Одинокий, осажденный в Дунсинанском замке, Макбет узнаёт о смерти жены. В ответ на известие он произносит знаменитый монолог, полный бессильного отчаяния и безысходности. В конце он прибегает к мощной метафоре:
Жизнь — ускользающая тень, фигляр,
Который час кривляется на сцене
И навсегда смолкает; это — повесть,
Рассказанная дураком, где много
И шума и страстей, но смысла нет.
(V, 5)
В поисках подходящего образа Макбет, сидящий на сцене театра «Глобус», останавливается на фигуре незадачливого актера, мучительно отбывающего свой час на подмостках. Theatrum mundi — или «весь мир — театр», как выразился шекспировский Жак, — расхожая метафора того времени. Однако она многое может поведать о том, как трактовались первопричины явлений и событий в ту эпоху и как популярное искусство — театр — предлагало себя на роль эпистемологической системы (или способа познания) в елизаветинский и иаковианский периоды. Кто или что движет событиями в театре? Физические тела актеров, перемещающиеся по сцене, разыгрывая повествование и воплощая персонажей? Слова, написанные драматургом, который может быть и неизвестен публике? Театральный персонал, без которого не смог бы состояться спектакль? Или, может быть, в духе феноменологии публика, наблюдающая за происходящим? (Вспомним старую философскую загадку: если в лесу упало дерево, но никто этого не слышал, можно ли сказать, что оно издало звук?) Даже когда на театральных подмостках появились сложные, многомерные трагические герои, это произошло в материальном и идеологическом контексте, где индивид не мог быть полностью автономным. Когда театр стал метафорой мира, сложно было сказать, что именно подразумевает этот образ: беспредельность искусства или предельность человеческого бытия? Развернутая аналогия в стихотворении Уолтера Рэли «Что наша жизнь? Игра страстей» представляет жизнь как короткую комедию, после которой мы умираем уже всерьез, без всяких шуток и притворства.
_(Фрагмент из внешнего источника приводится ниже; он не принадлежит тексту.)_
(** * Musiscope: the audio store and the wave viewer

    A shallow embedding of [src/libs/AudioRecorder.js] (the sample store),
    of the script of [src/components/WaveViewer.vue] (viewport,
    selection and renderer) and of the parent component that holds
    both, with the properties of the written specification stated and
    settled over it.

    Conventions of the embedding.
    - A JavaScript number is an exact rational ([Q]); rounding of IEEE
      doubles is not modelled.  [Math.floor], [Math.ceil], [Math.abs],
      [Math.max], [Math.min] are [Qfloor], [Qceiling], [Qabs], [Qmax],
      [Qmin].
    - A method of an object is a computation in a state-and-exception
      monad over the object's fields: a [throw] keeps the assignments
      made before it, as in JavaScript.
    - A [while] loop runs on fuel; running out of fuel is a third outcome,
      distinct from returning and from throwing.
    - Division is that of [Q], where [x / 0] is [0]; JavaScript gives an
      infinity or [NaN].  The only divisors are the length of the first
      block, whose zero case is spelled out in [getData], and the
      viewer's [scale], which is positive in every state the component
      reaches (0.003906252 at first, then clamped to [1/256, 16]); the
      statements that read a quotient by [scale] assume it positive. *)

From Stdlib Require Import ZArith QArith Qround Qabs Qminmax Qpower.
From Stdlib Require Import List Bool Lia Lqa.
Import ListNotations.

Local Open Scope Z_scope.

(** ** Outcomes and the method monad *)

Inductive exn : Type :=
| TypeError          (* property access on null or undefined *)
| NotSupportedError. (* DOMException raised by the Web Audio API *)

Inductive outcome (A : Type) : Type :=
| Ok (a : A)
| Throw (e : exn)
| OutOfFuel.

Arguments Ok {A} a.
Arguments Throw {A} e.
Arguments OutOfFuel {A}.

Definition M (S A : Type) : Type := S -> outcome A * S.

Definition ret {S A} (a : A) : M S A := fun s => (Ok a, s).

Definition bind {S A B} (m : M S A) (k : A -> M S B) : M S B :=
  fun s =>
    match m s with
    | (Ok a, s') => k a s'
    | (Throw e, s') => (Throw e, s')
    | (OutOfFuel, s') => (OutOfFuel, s')
    end.

Definition throw {S A} (e : exn) : M S A := fun s => (Throw e, s).
Definition get {S} : M S S := fun s => (Ok s, s).
Definition gets {S A} (f : S -> A) : M S A := fun s => (Ok (f s), s).
Definition modify {S} (f : S -> S) : M S unit := fun s => (Ok tt, f s).
Definition lift {S A} (o : outcome A) : M S A := fun s => (o, s).

Declare Scope js_scope.
Delimit Scope js_scope with js.
Notation "x <- m ;; k" := (bind m (fun x => k))
  (at level 61, m at next level, right associativity) : js_scope.
Notation "m ;; k" := (bind m (fun _ => k))
  (at level 61, right associativity) : js_scope.

(** [this.x.y] where [this.x] may be [null]. *)
Definition deref {S A} (o : option A) : M S A :=
  match o with
  | Some a => ret a
  | None => throw TypeError
  end.

(** A computation that leaves the state as it is, whatever its outcome. *)
Definition readonly {S A} (m : M S A) : Prop := forall s, snd (m s) = s.

(** ** Numbers *)

Definition Qltb (a b : Q) : bool := negb (Qle_bool b a).
Definition Qgtb (a b : Q) : bool := Qltb b a.
Definition Qgeb (a b : Q) : bool := Qle_bool b a.

(** [const clamp = (x, minX, maxX) => max(minX, min(maxX, x))] *)
Definition clamp (x minX maxX : Q) : Q := Qmax minX (Qmin maxX x).


(** ** Typed arrays and the Web Audio API

    Samples are 32-bit floats; the store only copies them, so a sample is
    a rational here and a [Float32Array] is a list of samples. *)

Definition sample : Type := Q.
Definition Float32Array : Type := list sample.

(** Relative index of [%TypedArray%.prototype.slice]: a negative index
    counts from the end, and the result is capped to [0 .. len]. *)
Definition relativeIndex (len k : Z) : Z :=
  if k <? 0 then Z.max (len + k) 0 else Z.min k len.

(** [a.slice(start, end)] for integral [start] and [end]. *)
Definition slice (a : Float32Array) (start end_ : Z) : Float32Array :=
  let len := Z.of_nat (length a) in
  let k := relativeIndex len start in
  let final := relativeIndex len end_ in
  firstn (Z.to_nat (final - k)) (skipn (Z.to_nat k) a).

(** A single-channel [AudioBuffer]. *)
Record AudioBuffer : Type := mkAudioBuffer {
  bufSampleRate : Q;
  channelData : Float32Array   (* getChannelData(0) *)
}.

Definition bufferLength (b : AudioBuffer) : Z :=
  Z.of_nat (length (channelData b)).

(** The frame count of [createBuffer] is an [unsigned long]: a count
    from 2^32 on does not reach the API as it is (the binding converts
    it modulo 2^32, so that 2^32 + 5 asks for 5 frames, or the
    implementation refuses it). *)
Definition maxFrames : Z := 2 ^ 32.

(** [acx.createBuffer(1, length, sampleRate)]: a zero-filled buffer of
    [length] frames.  The Web Audio API requires at least one frame and
    raises [NotSupportedError] otherwise.  The model is that of the
    counts below [maxFrames]; a statement on [getBuffer] that leaves the
    requested count free bounds it by [maxFrames].  (A negative count
    reaches the API wrapped to more than 2^31 frames, which it does not
    allocate; nothing below rests on that case.) *)
Definition createBuffer (sampleRate : Q) (len : Z) : outcome AudioBuffer :=
  if 0 <? len
  then Ok (mkAudioBuffer sampleRate (repeat 0%Q (Z.to_nat len)))
  else Throw NotSupportedError.

(** [buf.copyToChannel(source, 0, pos)]: overwrite the frames from [pos]
    on with [source], as far as the buffer reaches. *)
Definition copyToChannel (b : AudioBuffer) (source : Float32Array)
    (pos : nat) : AudioBuffer :=
  let d := channelData b in
  mkAudioBuffer (bufSampleRate b)
    (firstn pos d ++ firstn (length d - pos) source
       ++ skipn (pos + length source) d).

(** The total length of a list of blocks in the words of the
    specification: the sum of the block lengths.  The code has no such
    field; it computes [buffers.length * buffers[0].length] where it
    needs the total. *)
Definition totalSamples (bs : list Float32Array) : Z :=
  Z.of_nat (list_sum (map (@length sample) bs)).

(** All blocks have length [L]. *)
Definition uniform (L : nat) (bs : list Float32Array) : Prop :=
  Forall (fun c => length c = L) bs.

(** ** AudioRecorder: the sample store *)

Module AudioRecorder.

Local Open Scope js_scope.

Record t : Type := mk {
  sampleRate : Q;                 (* this.acx.sampleRate *)
  buffers : list Float32Array;    (* this.buffers *)
  clip : option AudioBuffer;      (* this.clip, None for null *)
  processor : bool;               (* this.processor is a node, not null *)
  recording : bool                (* this.recording *)
}.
«Макбет», конечно же, не кончается монологом о тщете и безысходности. Сюжет пока не отпускает героя. Макбет клянется умереть как боец и соглашается сразиться с Макдуфом: «Но я дерзаю до конца» (V, 8). Означает ли это, что под занавес он взял судьбу в свои руки? Или же он просто исполняет предначертанное пророчеством ведьм, историческими хрониками, ожиданиями публики, самим Шекспиром? Словно в «Анатомии меланхолии» Бёртона, здесь интереснее всего сам вопрос и набор возможных ответов. «Макбет» спрашивает, почему происходят события. Мы до сих пор неспособны дать однозначный ответ; вероятно, поэтому пьеса неотступно бередит наше воображение.